We would separate, make our ways home, sometimes crash at the same place, and hours later, we’d be back on the road after a shower and a change, ready to fork over cash for another chance to see our friends, hear them spin, draw body art on more kids, shuffle our feet and wave our hands. It was a fast, vivid time of neon lights, lasers and fast, almost at times harsh, almost at times melodic, all the time harsh, all the time melodic. It was forever and it was over all too soon. It was mixed, spun and packaged for us by loving production crews, by production crews that only showed for the money, by production crews that left before the party ended, before the cops came, before the sun rose, before we were done. It was brought to us, part and parcel by people that didn’t care, cared too much, and made like bandits, made not a dollar, made a fuss.

It was at times a bitter little sweet we had, but we gobbled them up the same way the media depicted kids gobbling pills, like every kid that went to a rave was a shit grinning drug machine, shiny with Vicks and sweat, shrieking their new perspective as they tore into what they paid money for now, and in blood and pain later.

I think it was that view that the media had that was the most wrong.

Raves have, and always will be associated with chemical fun, but there were just as many sober exuberant people lining up to get body art from me as there were slobbering idiots, mumbling shit about colors before blacking out on top of me, deep black streaks depicting their movement as my permanent markers dragged along their arm. Sometimes, if they were lucky, I’d draw a huge penis on their face. You know, for the memories.

So, there it was. A perfect summer.

Things changed, as they always do, or at least that’s how it always seems on the inside. People dropped raves in favor of clubs when they turned 21 and they could get their fix of music and chemicals in air-conditoned opulence and glass bottles. Others dropped off the map, sometimes even good friends, as they got older, got pregnant, got clean, got AIDS, got the fuck out, got into harsher drugs, got smart, got dumb. Got damn.

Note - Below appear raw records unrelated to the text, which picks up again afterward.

(** [None]: returned 0.  There are 60 turns of one second *)
Definition ipfs_bitswap_get_block (nd : BitswapNode D) (others : nat -> BitswapNode D -> BitswapNode D) (cid : Cid)
  : res (option Block * BitswapNode D) :=
  let! local := ipfs_blockstore_get (nd_path nd) (nd_files nd) cid in
  match local with
  | Some b => Ret (Some b, nd)
  | None =>
    match ipfs_bitswap_wantlist_session_new with
    | None => UB
    | Some session =>
      let! (i, w) := ipfs_bitswap_want_manager_add (Some (localWantlist nd)) (Some cid) (Some session) in
      let nd := match w with Some w => with_wantlist nd w | None => nd end in
      match i with
      | None => Ret (None, nd)
      | Some i => wait_for_block 59 others nd cid i
      end
    end
  end.

(** the block that is found is put into a variable of the function *)
Definition ipfs_bitswap_get_block_async (nd : BitswapNode D) (cid : Cid) : res (Z * BitswapNode D) :=
  let! local := ipfs_blockstore_get (nd_path nd) (nd_files nd) cid in
  match local with
  | Some _ => Ret (1, nd)
  | None =>
    match ipfs_bitswap_wantlist_session_new with
    | None => UB
    | Some session =>
      let! (_, w) := ipfs_bitswap_want_manager_add (Some (localWantlist nd)) (Some cid) (Some session) in
      Ret (1, match w with Some w => with_wantlist nd w | None => nd end)
    end
  end.
End network.

(** ** The thread of the wantlist (engine.c) *)
Section engine.
Context {M : Malloc}.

You might see them later, but as the events got smaller and the production crews cannibalized each other or ran out of money, the rave scene turned more and more inward, it was after all a scene that depends on the twenty four seven people, the younger kids that will have the same bright spark of energy when the gates open as when the gate closes. You lose that. No matter what, the way things are you lose that.

But that is what it was all about. A perfect summer. A while I would never call the scene dead, the same as a corpse isn’t really dead when you kick it. It’s all decaying cells, subdivision, maggots and flies and finally mulch to feed whatever comes after. It is no phoenix, rising from the ashes, more the hydra; growing ever more outward whenever the head is split; but you never get the same perspective on it.

You consolidate. You get sick or well. You keep or drop touch. You go on. But I always have that, the memories of a time, where everyone was accepted, where you’d see the same faces and meet some new faces until you had your ocean of heaving colors and light. You’d get out there and just live at a speed far from normal.

You’d just live at two hundred and eighty beats per minute.